The space for post liberation politics
Onyekachi Wambu looks at post-liberation South Africa and the contradictions of promise and reality and duly warns that the ANC government might very well be condemning South Africa to repeat Zimbabwe's mistakes.
This story has been brewing since the mid-1990s, and, as usual, we have ignored it our peril.
Despite all the 'Rainbow' dreams, everytime I have visited SA since 1992 I have been more & more worried about the real fundamentals - a very poor, and increasingly angry people, amidst great wealth which is not distributed equitably. African people are very patient but it usually takes about 10 -15 years after independence (see Zimbabwe) for people to realise that they can't eat 'freedom', and for real politics to kick in.
The economic facts in SA are this - the deal that buried apartheid in 1994, contained no redistribution of economic power. Black empowerment would only come if the economy expanded and through some mild forms of positive discrimination (BEE). Affirmative action (see what it has done for white women in the US) only really benefits a small minority of middleclass, educated, or (politically) connected Africans, just as it has done in SA. So it meant, that for the vast majority to benefit - the economy needed to expand more than 5%. At 5% it would just about absorb those coming onto the job market, not soaking up the historic apartheid unemployed.
Now watch what happened in the real world. Between 1994 - 2004 growth averaged around 3%. In 2004 it reached 4%. By 2005 (eleven years after apartheid ended) it finally reached 5% and only went beyond that in 2006 and 2007. Even then the last 3 year growth has not been pro-poor growth, but has benefited the already rich, selling commodities, etc.
Nevertheless the SA government by 2005, alongside its enormous house building, water and electrification programmes, was finally in a postition to deal with its historic unemployed and those coming onto the job market
Only it wasn't. Because at the same time over the last 13 years, 5 million new migrants had come into the country (3 million from Zimbabwe alone), many of them better educated and working for less money than native South Africans. So even the growth of the last 3 years has not really made an impact on those native unemployement figures and the anger has continued simmering.
This anger has been expressed all along since 1994 as a crime problem - I always feared what would happen eventually when a 'demagogue' would exploit it and make it 'political'. I thought when this happened, the emergent 'political' campaign to gain traction would target the whites -as in Zimbabwe. But I guess SA is different. People there can see the economic disaster in Zim, when international capital and white expertise fled, and do not want a repetition (although for how long?).

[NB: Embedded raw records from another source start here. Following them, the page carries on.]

(** Closing gives everything back. *)
Lemma close_hit s path id m rel i g w op : resolves s path id m rel → free_slot s i → op_close (table (ops m)) = Some op →
  vfs_close table owned pzero i (opened id m i g w s) =
    match op g w with Some ((rc, _), w') => Some (rc, set_world w' s) | None => None end.
Proof.
  intros R [_ Hi] Hop. pose proof R as [_ Hm Ha Hr]. assert (i < length (pool s))%nat as Hl by (by eapply lookup_lt_Some).
  unfold vfs_close. unfold mbind at 1, M_bind at 1. rewrite (file_hit s id m i g w op_close _ _ op) by done.
  destruct (op g w) as [[[rc g'] w']|]; [|done].
  unfold slot, lift_opt, mbind, M_bind. unfold opened at 1. cbn [pool on_heap on_pool set_world].
  rewrite list_lookup_insert_eq by done. cbn [f_mount]. unfold opened. rewrite put_back by (done || lia).
  unfold vfs_file_free, modify, mret, M_ret. do 2 f_equal. unfold on_pool, on_heap, set_world. simpl.
  rewrite list_insert_insert_eq, list_insert_id, insert_id by done. done.
Qed.

Lemma resolves_world s path id m rel w : resolves s path id m rel → resolves (set_world w s) path id m rel.
Proof. by intros []. Qed.
End file.

(** ** A file on a FAT32 volume *)

Section session.
Context {D : Type} `{BlockDeviceSafe D}.
Context (table : nat → fs_ops (W := D) (FD := fat_data) (P := fat_private)) (owned : nat → bool).
Context (vfs_mount_secondary : list Z → M (vfs (W := D) (FD := fat_data) (P := fat_private)) unit).

Abbreviation vstate := (vfs (W := D) (FD := fat_data) (P := fat_private)).

(** Create a file, write it, close it, open it again and read it: the number
    of bytes written and the bytes read, [None] when a call failed. *)
Definition session (path buf : list Z) : M vstate (option (Z * list Z)) :=
  rc ← vfs_create table owned vfs_mount_secondary path 1;
  if negb (rc =? 0) then mret None
  else
    o ← vfs_open table owned None vfs_mount_secondary path;
    match o with
    | None => mret None
    | Some i =>
        n ← vfs_write table i buf;
        vfs_close table owned None i;;
        if n <? 0 then mret None
        else
          o ← vfs_open table owned None vfs_mount_secondary path;
          match o with
          | None => mret None
          | Some j =>
              r ← vfs_read table j (Z.of_nat (length buf));
              vfs_close table owned None j;;
              mret (if r.1 <? 0 then None else Some (n, r.2))
          end
    end.

Lemma safe_result {A} fs (m : ME D A) (Q : A → Prop) d r d' :
  safe fs m Q → image_ok fs d → m d = Some (r, d') → image_ok fs d' ∧ ∀ a, r = Some a → Q a.
Proof.
  intros Hs Hd E. pose proof (Hs d Hd) as Hw. unfold wpe, wp in Hw. rewrite E in Hw.
  destruct r as [a|]; [|done]. destruct Hw as [? ?]. split; [done|]. by intros ? [= <-].
Qed.

Section eq.
Context (s : vstate) (path : list Z) (id : nat) (m : vfs_mount_obj (FD := fat_data)) (rel : list Z) (i a : nat) (fs : fat32_fs).
Context (R : resolves s path id m rel) (Hp : path ≠ []) (Hfree : free_slot None s i).
Context (Hdata : fs_data m = Some (a, fs)) (Htable : table (ops m) = fat32_ops).
Context (Hrel : c_str rel).

Lemma len_pool : (i < length (pool s))%nat.
Proof using Hfree. destruct Hfree as [_ Hi]. by eapply lookup_lt_Some. Qed.

Abbreviation at_ d := (set_world d s).

Lemma create_at d : vfs_create table owned vfs_mount_secondary path 1 (at_ d) =
  match fat32_create fs rel 0 d with Some (r, d') => Some (code r, at_ d') | None => None end.
Proof using R Hdata Htable.
  unfold vfs_create. rewrite (with_mount_hit table owned vfs_mount_secondary (at_ d) path id m rel op_create _ _ fat32_create_vfs);
    [|by apply resolves_world|by rewrite Htable].
  cbn [world set_world]. rewrite Hdata. unfold fat32_create_vfs, result. by destruct (fat32_create fs rel _ d) as [[r d']|].
Qed.

Lemma open_at d : vfs_open table owned None vfs_mount_secondary path (at_ d) =
  match fat32_open fs rel d with
  | Some (Some g, d') => Some (Some i, opened id m i (Some (fs, g), size g) d' s)
  | Some (None, d') => Some (None, at_ d')
  | None => None
  end.
Proof using R Hdata Htable Hp Hfree.
  rewrite (open_hit table owned None vfs_mount_secondary (at_ d) path id m rel i fat32_open_vfs);
    [|by apply resolves_world|done|done|by rewrite Htable].
  cbn [world set_world]. rewrite Hdata. unfold fat32_open_vfs, result. by destruct (fat32_open fs rel d) as [[[g|] d']|].
Qed.

Lemma close_at g d : vfs_close table owned None i (opened id m i g d s) = Some (0, at_ d).
Proof using R Htable Hfree.
  by rewrite (close_hit table owned None s path id m rel i g d fat32_close_vfs) by (done || by rewrite Htable).
Qed.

Most voters are still reluctant to punish the ANC government (which has given many a pension, houses, water, electricity) for this state of affairs. This reluctance is reinforced by the fact that there is not a viable opposition (the main ones being all nationalist/ethinic minority parties DA,Inkatha, PAC, etc).
So the mob scape-goat and attack foreigners.
Perhaps as William Gumede suggests elsewhere, it might be time for the ANC to break up and for a wing of it to become a workers party -championing the poor and another wing to represent the interests of the middle-class. Politics would then be about finding a balance that satisfies all and could then be done peacfully through votes and street protests, not through violence and killing, as in so much of Africa.
This might even be the best option, given the reluctance of Southern African liberation movements to concede legitimacy to other forces that did not 'win' the liberation war and establish the new post liberation state. Different traditions within the ANC would thus represent the different emerging interests following the national liberation phase.
The ANC need only to look over the horizon to Zimbabwe, to see a liberation party that still seeks to manage within itself, the tensions and contradictions within the nation. Having failed to do this and people went elsewhere to establish another possibility, ZANU-PF, wanting to continue monopolising power, decided not to recognise that alternative, deepening the original crisis even further.
Presideent Mbeki, having failed to heed the real meaning of the Zimbabwe crisis (how to transit from liberation to ordinary politics), might be doomed to repeat Zimbabwe. And the catalyst for the unravelling crisis in SA might be those self same Zimbabwe migrants who have fled because they cannot find a space to engage in peaceful politics back home.
*Onyekachi Wambu's lastest publication is 'Under the tree of talking - leadership for change in Africa' (2007, British Council). This article first appeared in the Africa Without Borders Forum.